Before starting the official workshop and talk, the group had to agree to certain ground rules in order to provide a space of acceptance and openness amongst each other. The first agreement: each person is to be supportive of each other’s learning process and healing journey. The group also had to avoid mentioning numbers, diet and health tips, and describing people’s bodies. Self-love is imperative toward the agreement because it should always come first when in each person’s healing journey. The group is encouraged to challenge the way they define beauty and value since it’s important to view these characteristics in different ways other than the norm. Lastly, the most important agreement is to keep everything confidential within the group. Everyone signed their name in the air to agree to the group’s terms.

These agreements correspond to eating disorders as they can happen to anyone and in various forms. NPP considers eating disorders to be all types of dysfunctional relationships with food because it is a manifestation that can happen to anyone, meaning everybody is prone to it. The disorder can seriously change the brain chemistry or their eating habits; bulimia nervosa, binge eating disorder, and anorexia nervosa are common examples of eating disorders.
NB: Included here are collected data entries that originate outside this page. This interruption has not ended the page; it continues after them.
(* ===== verification/SessionEngine.v ===== *)
(** * The engine (src/src/session/engine.rs)

    One flow driver feeding parser cores through a [Dispatch].  A call
    returns the engine, the dispatch and what it appended to the output;
    it is [None] where the tracker would panic, as in FlowDriver.

    The engine's reassembler is [SegmentBufferReassembler]; the definitions
    take any, and SessionDriver fixes it.  The fallback parser of frames,
    [extract::parse::parse_eth], reads them with the etherparse crate: a
    parameter.  The scratch buffers are cleared before every use. *)

From stdpp Require Import gmap.
From S2P Require Import Prelude Time Flow Config Chunks Packet Event Lru Tracker Track Reassembler Factory StreamState FlowDriver Parser SessionCore.
Open Scope Z_scope.

(** ** What an engine drives *)
Class Dispatch (K D O : Type) := {
  needs_ports : D -> bool;
  wants_stream : Ports -> D -> bool;
  wants_datagram : Ports -> option L4Proto -> D -> bool;
  on_stream : Ctx.t K -> Ports -> Stream.t -> D -> D * list O;
  streams_done : K -> Ports -> D -> Sides.t bool;
  on_datagram : Ctx.t K -> Ports -> list Z -> D -> D * list O;
  on_flow_end : K -> EndReason -> FlowStats.t -> Sides.t StreamChunks.t -> Ports -> Emit.t -> D -> D * list O;
  dispatch_tick : Timestamp.t -> Timestamp.t -> (K -> Orientation) -> Emit.t -> D -> D * list O;
  retain : (K -> bool) -> D -> D;
  lifecycle : FlowEvent K -> option TcpInfo.t -> D -> D * list O }.
#[global] Hint Mode Dispatch - ! - : typeclass_instances.

(** ** Frames of extractors that report no [L4Meta] *)
Module ParsedL4.
Record tcp := mk_tcp { tcp_src_port : Z; tcp_dst_port : Z }.
Record udp := mk_udp {
  src_port : Z; dst_port : Z; payload_offset : Z; payload_len : Z; wire_payload_len : Z }.
Inductive t := Tcp (x : tcp) | Udp (x : udp) | Other.
End ParsedL4.
Module ParsedIp.
Record t := mk { proto : Z; l4_payload : list Z; l4_wire_len : Z }.
End ParsedIp.
Module ParsedFrame.
Record t := mk { ip : option ParsedIp.t; l4 : option ParsedL4.t }.
End ParsedFrame.
(** [parse::parse_eth]. *)
Class FrameParser := parse_eth : list Z -> option ParsedFrame.t.

Section frames.
Context `{FrameParser}.
Definition ports_of (frame : list Z) : Ports :=
  parsed ← parse_eth frame;
  l4 ← ParsedFrame.l4 parsed;
  match l4 with
  | ParsedL4.Tcp t => Some (ParsedL4.tcp_src_port t, ParsedL4.tcp_dst_port t)
  | ParsedL4.Udp u => Some (ParsedL4.src_port u, ParsedL4.dst_port u)
  | ParsedL4.Other => None
  end.
(** [Err] when the capture cut the datagram short. *)
Definition datagram_payload (frame : list Z) : result unit (option (list Z)) :=
  match parse_eth frame with
  | None => Ok None
  | Some parsed =>
      match ParsedFrame.ip parsed with
      | None => Ok None
      | Some ip =>
          let icmp := (ParsedIp.proto ip =? 1) || (ParsedIp.proto ip =? 58) in
          let cut := zlen (ParsedIp.l4_payload ip) <? ParsedIp.l4_wire_len ip in
          match ParsedFrame.l4 parsed with
          | Some (ParsedL4.Udp u) =>
              if ParsedL4.payload_len u <? ParsedL4.wire_payload_len u then Err tt
              else
                Ok match PacketInfo.checked_add (ParsedL4.payload_offset u) (ParsedL4.payload_len u) with
                   | Some end_ => get_range frame (ParsedL4.payload_offset u) end_
                   | None => None
                   end
          | Some ParsedL4.Other =>
              if icmp && cut then Err tt else if icmp then Ok (Some (ParsedIp.l4_payload ip)) else Ok None
          | None => if icmp && cut then Err tt else Ok None
          | Some (ParsedL4.Tcp _) => Ok None
          end
      end
  end.
End frames.

Module Engine.
Section engine.
Context {K C F R D O : Type} `{Countable K} `{!Lru K (FlowEntry.t unit) C}.
Context `{Reassembler R} `{Diagnostics R} `{!ReassemblerFactory K F R} `{!Dispatch K D O} `{FrameParser}.
Variable extract : PacketView.t -> option (Extracted.t K).
Variable hash_frame : list Z -> Z.
Variable order : gmap K (StreamFlow.t R) -> list (K * StreamFlow.t R).
Notation driver := (FlowDriver.t K C F R).
Notation out := (list O).

Record t := mk { flow : driver }.
#[global] Instance eta : Eta t := mk_eta (fun e => mk (flow e)).

Definition from_tracker (tracker : FlowTracker.t K C) (f : F) : t :=
  mk (FlowDriver.set_passthrough true (FlowDriver.from_tracker tracker f)).
Definition new (f : F) (config : FlowTrackerConfig.t) : t :=
  from_tracker (FlowTracker.with_config_and_state config) f.

(** [FlowDriver::emit_gate]. *)
Definition emit_gate (x : driver) : Emit.t :=
  Emit.mk (FlowDriver.emit_anomalies x)
    (FlowDriver.emit_anomalies x && FlowDriver.emits_mask EventMask.FLOW_ANOMALY x)
    (negb (FlowTracker.events_paused (FlowDriver.tracker x)))
    (FlowDriver.emits_mask EventMask.ENDED x).

(** Forwards the events that [shown] lets through. *)
Fixpoint show (shown : FlowEvent K -> bool) (evs : list (FlowEvent K)) (d : D) : D * out :=
  match evs with
  | [] => (d, [])
  | a :: evs =>
      let (d, out) := if shown a then lifecycle a None d else (d, []) in
      let (d, out') := show shown evs d in (d, out ++ out')
  end.

(** The part of [forward] for an [Ended]: flush, last bytes, parser closes,
    release.  The statistics carry the diagnostics of the reassemblers. *)
Definition end_flow (k : K) (reason : EndReason) (stats : FlowStats.t) (visible : bool) (gate : Emit.t)
    (x : driver) (d : D) : driver * D * FlowStats.t * out :=
  let '(x, stats, anomalies) := FlowDriver.close_flow k stats x in
  let (d, out1) := show (fun a => FlowDriver.emits a x) anomalies d in
  let '(x, init, _) := FlowDriver.drain_stream k Initiator StreamChunks.new x in
  let '(x, resp, _) := FlowDriver.drain_stream k Responder StreamChunks.new x in
  let ports := FlowDriver.stream_ports k x in
  let emit := gate <| Emit.flow_end_closes := visible |> in
  let (d, out2) := on_flow_end k reason stats (Sides.mk init resp) ports emit d in
  (FlowDriver.finalize_flow k reason x, d, stats, out1 ++ out2).

(** Also what is left of [packet_tcp]. *)
Definition forward (ev : FlowEvent K) (packet_tcp : option TcpInfo.t) (gate : Emit.t) (x : driver) (d : D)
    : driver * D * option TcpInfo.t * out :=
  let visible := FlowDriver.emits ev x in
  let '(ev, x, d, out1) :=
    match ev with
    | Ended k reason stats history l4 =>
        let '(x, d, stats, out) := end_flow k reason stats visible gate x d in
        (Ended k reason stats history l4, x, d, out)
    | _ => (ev, x, d, [])
    end in
  if negb visible then (x, d, packet_tcp, out1)
  else
    let '(tcp, packet_tcp) := match ev with Packet _ _ _ _ _ _ => (packet_tcp, None) | _ => (None, packet_tcp) end in
    let (d, out2) := lifecycle ev tcp d in
    (x, d, packet_tcp, out1 ++ out2).
Fixpoint forward_all (evs : list (FlowEvent K)) (gate : Emit.t) (x : driver) (d : D) : driver * D * out :=
  match evs with
  | [] => (x, d, [])
  | ev :: evs =>
      let '(x, d, _, out) := forward ev None gate x d in
      let '(x, d, out') := forward_all evs gate x d in
      (x, d, out ++ out')
  end.

(** Sides no core reads any more are not reassembled further. *)
Definition discard_done (k : K) (done : Sides.t bool) (x : driver) : driver :=
  match done with
  | Sides.mk true true => FlowDriver.discard_stream k x
  | Sides.mk true false => FlowDriver.discard_side k Initiator x
  | Sides.mk false true => FlowDriver.discard_side k Responder x
  | Sides.mk false false => x
  end.
Definition packet_ctx (p : PacketInfo.t K) (gate : Emit.t) : Ctx.t K :=
  Ctx.mk (PacketInfo.key p) (PacketInfo.l4 p) (PacketInfo.side p) (PacketInfo.orientation p) (PacketInfo.ts p) gate.
Definition dispatch_packet (p : PacketInfo.t K) (view : PacketView.t) (ports : Ports) (gate : Emit.t)
    (x : driver) (d : D) : driver * D * out :=
  let cx := packet_ctx p gate in
  let k := PacketInfo.key p in
  let stream s x :=
    let (d, out) := on_stream cx ports s d in (discard_done k (streams_done k ports d) x, d, out) in
  match PacketInfo.l4 p with
  | Some Tcp =>
      match PacketInfo.passthrough_bytes (PacketView.frame view) p with
      | Some bytes => if is_nil bytes then (x, d, []) else stream (Stream.SBytes bytes) x
      | None =>
          let '(x, scratch, drained) := FlowDriver.drain_stream k (PacketInfo.side p) StreamChunks.new x in
          if negb drained || StreamChunks.is_empty scratch then (x, d, [])
          else stream (Stream.SChunks scratch) x
      end
  | l4 =>
      if wants_datagram ports l4 d then
        let payload :=
          match PacketInfo.l4_meta p with
          | Some m => if L4Meta.is_truncated m then Err tt else Ok (Some (L4Meta.payload (PacketView.frame view) m))
          | None => datagram_payload (PacketView.frame view)
          end in
        match payload with
        | Ok (Some payload) => let (d, out) := on_datagram cx ports payload d in (x, d, out)
        | Ok None | Err _ => (x, d, [])
        end
      else (x, d, [])
  end.

Definition ends_key (p : PacketInfo.t K) (ev : FlowEvent K) : bool :=
  match ev with Ended k _ _ _ _ => bool_decide (k = PacketInfo.key p) | _ => false end.
(** The loop over the packet's events: the packet is dispatched right
    before its flow's end, or after the last event. *)
Fixpoint forward_packet (packet : option (PacketInfo.t K)) (view : PacketView.t) (ports : Ports) (gate : Emit.t)
    (evs : list (FlowEvent K)) (packet_tcp : option TcpInfo.t) (x : driver) (d : D) : driver * D * out :=
  match evs with
  | [] =>
      match packet with
      | Some p => dispatch_packet p view ports gate x d
      | None => (x, d, [])
      end
  | ev :: evs =>
      let '(packet, x, d, out1) :=
        match packet with
        | Some p =>
            if ends_key p ev
            then let '(x, d, out) := dispatch_packet p view ports gate x d in (None, x, d, out)
            else (packet, x, d, [])
        | None => (None, x, d, [])
        end in
      let '(x, d, packet_tcp, out2) := forward ev packet_tcp gate x d in
      let '(x, d, out3) := forward_packet packet view ports gate evs packet_tcp x d in
      (x, d, out1 ++ out2 ++ out3)
  end.

(** ** Ticks and sweeps *)
Definition orientation_of (x : driver) (k : K) : Orientation :=
  match FlowTracker.get k (FlowDriver.tracker x) with
  | Some e => FlowEntry.initiator_orientation e
  | None => Forward
  end.
Definition tick (now stamp : Timestamp.t) (gate : Emit.t) (x : driver) (d : D) : D * out :=
  dispatch_tick now stamp (orientation_of x) gate d.

(** The callback of [advance_streams]. *)
Fixpoint dispatch_released (now : Timestamp.t) (gate : Emit.t) (emit_flow_anomalies : bool)
    (rs : list (Released.t K)) (d : D) : D * out :=
  match rs with
  | [] => (d, [])
  | r :: rs =>
      let (d, out1) := show (fun _ => emit_flow_anomalies) (Released.anomalies r) d in
      let (d, out2) :=
        match Released.data r with
        | Some data =>
            if StreamChunks.is_empty data then (d, [])
            else
              on_stream (Ctx.mk (Released.key r) (Some Tcp) (Released.side r) (Released.orientation r) now gate)
                (Released.ports r) (Stream.SChunks data) d
        | None => (d, [])
        end in
      let (d, out3) := dispatch_released now gate emit_flow_anomalies rs d in
      (d, out1 ++ out2 ++ out3)
  end.
Definition sweep (now : Timestamp.t) (e : t) (d : D) : t * D * out :=
  let (x, now) := FlowDriver.clamp_now now (flow e) in
  let gate := emit_gate x in
  let (d, out1) := tick now now gate x d in
  let emit_flow_anomalies := FlowDriver.emits_mask EventMask.FLOW_ANOMALY x in
  let (x, released) := FlowDriver.advance_streams order now true x in
  let (d, out2) := dispatch_released now gate emit_flow_anomalies released d in
  let (x, evs) := FlowDriver.sweep_raw now x in
  let '(x, d, out3) := forward_all evs gate x d in
  let d := retain (fun k => is_some (FlowTracker.get k (FlowDriver.tracker x))) d in
  (mk x, d, out1 ++ out2 ++ out3).

(** ** A packet *)
Definition packet_ports (needs_ports : bool) (frame : list Z) (m : option L4Meta.t) : Ports :=
  match m with
  | Some m => L4Meta.ports m
  | None => if needs_ports then ports_of frame else None
  end.
Definition track (view : PacketView.t) (e : t) (d : D) : option (t * D * out) :=
  let ports m := packet_ports (needs_ports d) (PacketView.frame view) m in
  match FlowDriver.track_raw extract (fun _ => tt) hash_frame view
          (fun p => wants_stream (ports (PacketContext.l4_meta p)) d) (flow e) with
  | None => None
  | Some (x, evs) =>
      let packet := FlowDriver.last_packet x in
      let pp := match packet with Some p => ports (PacketInfo.l4_meta p) | None => None end in
      let gate := emit_gate x in
      let '(x, d, out1) :=
        forward_packet packet view pp gate evs (match packet with Some p => PacketInfo.tcp p | None => None end) x d in
      match packet with
      | Some p =>
          if FlowDriver.auto_sweep_due (PacketInfo.ts p) x then
            let '(e, d, out2) := sweep (PacketInfo.ts p) (mk x) d in Some (e, d, out1 ++ out2)
          else Some (mk x, d, out1)
      | None => Some (mk x, d, out1)
      end
  end.

(** ** The end of input, and of one flow *)
Definition finish (e : t) (d : D) : t * D * out :=
  let stamp := FlowDriver.max_timestamp (flow e) in
  let gate := emit_gate (flow e) in
  let (d, out1) := tick Timestamp.MAX stamp gate (flow e) d in
  let (x, evs) := FlowDriver.finish_raw (flow e) in
  let '(x, d, out2) := forward_all evs gate x d in
  (mk x, d, out1 ++ out2).
Definition force_close (k : K) (now : Timestamp.t) (e : t) (d : D) : t * D * out :=
  let gate := emit_gate (flow e) in
  let (x, evs) := FlowDriver.force_close_raw k now (flow e) in
  let '(x, d, out) := forward_all evs gate x d in
  (mk x, d, out).
End engine.
#[global] Arguments t K C F R {_ _}.
End Engine.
In order to decolonize your body the group in the workshop had to understand the roots of colonialism and time period when Christopher Columbus discovered the “new world” or America. Lucas introduced the definition of colonialism as “the policy or practice of acquiring full or partial political control over another country, occupying it with settlers, and exploiting it economically.” The effects of colonialism, in accordance with the definition, brought upon the military conquest of acquiring more land and work to capture or assimilate the native people in their indigenous land which can result in forced relocation to another remote land. Lucas discussed how depictions of military gifting indigenous people blankets and other trinkets but it was seen as a front of passing on epidemic diseases from Europe. Other effects included religious suppression, resource theft, family disruption, slavery, and sexual exploitation.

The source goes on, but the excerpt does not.